**Assignment:**
For the entries that follow, state how many lines include the word "Hrange", giving the number and nothing else.

- - -

(** No call but [grig_debug_set_level] writes the threshold, and no call
    at all writes the log file name or replaces the clock. *)
Lemma run_call_globals (c : call) (w : world) :
  logfname (run_call c w) = logfname w
  /\ clock (run_call c w) = clock w
  /\ (not_set_level c -> dbglvl (run_call c w) = dbglvl w).
Proof.
  destruct c as [filename | | lvl fmt ap | lvl fmt ap | | level |];
    cbn [run_call not_set_level].
  - unfold grig_debug_init. rewrite local_entry.
    destruct (debug_entry_emitted MSG_SRC_GRIG RIG_DEBUG_VERBOSE
                (gettext "%s: Debug handler initialised.")
                [ArgStr "grig_debug_init"]
                (rig_set_debug_callback true
                   match filename with Some _ => w | None => w end)) as [recs ->].
    destruct filename; repeat split; reflexivity.
  - unfold grig_debug_close. rewrite local_entry.
    destruct (debug_entry_emitted MSG_SRC_GRIG RIG_DEBUG_VERBOSE
                (gettext "%s: Shutting down debug handler.")
                [ArgStr "grig_debug_close"] w) as [recs ->].
    repeat split; reflexivity.
  - rewrite hamlib_cb_entry.
    destruct (debug_entry_emitted MSG_SRC_HAMLIB lvl fmt ap w) as [recs ->].
    repeat split; reflexivity.
  - rewrite local_entry.
    destruct (debug_entry_emitted MSG_SRC_GRIG lvl fmt ap w) as [recs ->].
    repeat split; reflexivity.
  - repeat split; reflexivity.
  - unfold grig_debug_set_level.
    destruct ((level >=? RIG_DEBUG_NONE) && (level <=? RIG_DEBUG_TRACE))%bool;
      repeat split; try reflexivity; contradiction.
  - repeat split; reflexivity.
Qed.

Lemma set_level_result (level : Z) (w : world) :
  (RIG_DEBUG_NONE <= level <= RIG_DEBUG_TRACE
   /\ grig_debug_get_level (grig_debug_set_level level w) = level)
  \/ (~ RIG_DEBUG_NONE <= level <= RIG_DEBUG_TRACE
      /\ grig_debug_set_level level w = w).
Proof.
  destruct (Z_le_dec RIG_DEBUG_NONE level) as [H1 | H1];
    [destruct (Z_le_dec level RIG_DEBUG_TRACE) as [H2 | H2] |].
  - left. split; [lia |]. rewrite set_level_in_range by lia. reflexivity.
  - right. split; [lia |]. apply set_level_out_of_range. lia.
  - right. split; [lia |]. apply set_level_out_of_range. lia.
Qed.

Lemma run_calls_snoc (cs : list call) (c : call) (w : world) :
  run_calls (cs ++ [c]) w = run_call c (run_calls cs w).
Proof. unfold run_calls. now rewrite fold_left_app. Qed.

(** C4. [grig_debug_set_level] stores its argument if and only if it lies
    between RIG_DEBUG_NONE and RIG_DEBUG_TRACE: a value in the range is
    what [grig_debug_get_level] returns afterwards, a value outside the
    range leaves the whole state unchanged (the threshold read by
    [grig_debug_get_level] included), and after any sequence of calls from
    the initial state the threshold lies in the range. *)
Theorem set_level_valid_range :
  RIG_DEBUG_NONE <= RIG_DEBUG_TRACE ->
  (forall level w,
      RIG_DEBUG_NONE <= level <= RIG_DEBUG_TRACE ->
      grig_debug_get_level (grig_debug_set_level level w) = level)
  /\ (forall level w,
        ~ RIG_DEBUG_NONE <= level <= RIG_DEBUG_TRACE ->
        grig_debug_set_level level w = w
        /\ grig_debug_get_level (grig_debug_set_level level w)
           = grig_debug_get_level w)
  /\ (forall level w,
        grig_debug_get_level (grig_debug_set_level level w)
        <> grig_debug_get_level w ->
        RIG_DEBUG_NONE <= level <= RIG_DEBUG_TRACE)
  /\ (forall clk calls,
        RIG_DEBUG_NONE
        <= grig_debug_get_level (run_calls calls (initial_world clk))
        <= RIG_DEBUG_TRACE).
Proof.
  intros Hrange. split; [| split; [| split]].
  - intros level w H. rewrite set_level_in_range by exact H. reflexivity.
  - intros level w H. rewrite set_level_out_of_range by exact H. now split.
  - intros level w Hchg.
    destruct (set_level_result level w) as [[H _] | [_ H]]; [exact H |].
    rewrite H in Hchg. congruence.
  - intros clk calls. induction calls as [|c calls IH] using rev_ind.
    + cbn. lia.
    + rewrite run_calls_snoc.
      set (w := run_calls calls (initial_world clk)) in *.
      unfold grig_debug_get_level in *.
      destruct (run_call_globals c w) as (_ & _ & Hkeep).
      destruct c as [filename | | lvl fmt ap | lvl fmt ap | | level |];
        try (rewrite Hkeep by exact I; exact IH).
      cbn [run_call].
      destruct (set_level_result level w) as [[H Hl] | [_ Hl]].
      * unfold grig_debug_get_level in Hl. rewrite Hl. exact H.
      * rewrite Hl. exact IH.
Qed.

End Threshold.

Section ThresholdRuns.

#[local] Existing Instance hamlib_values.
#[local] Existing Instance bar_separator.

(** Setting 3, then the out-of-range values 9 and -1: the threshold stays 3. *)
Lemma set_level_valid_range_run :
  let w := grig_debug_set_level 3 (initial_world sample_clock) in
  RIG_DEBUG_NONE <= RIG_DEBUG_TRACE
  /\ grig_debug_get_level w = 3
  /\ grig_debug_get_level (grig_debug_set_level 9 w) = 3
  /\ grig_debug_get_level (grig_debug_set_level (-1) w) = 3.
Proof.
  intros w.
  assert (Hrange : RIG_DEBUG_NONE <= RIG_DEBUG_TRACE) by (vm_compute; discriminate).
  destruct (set_level_valid_range Hrange) as (Hin & Hout & _ & _).
  split; [exact Hrange | split; [| split]].
  - apply Hin. vm_compute. split; discriminate.
  - destruct (Hout 9 w) as [_ ->]; [| reflexivity].
    vm_compute. intros [_ H]. now apply H.
  - destruct (Hout (-1) w) as [_ ->]; [| reflexivity].
    vm_compute. intros [H _]. now apply H.
Defined.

- - -

**Finished task:**
4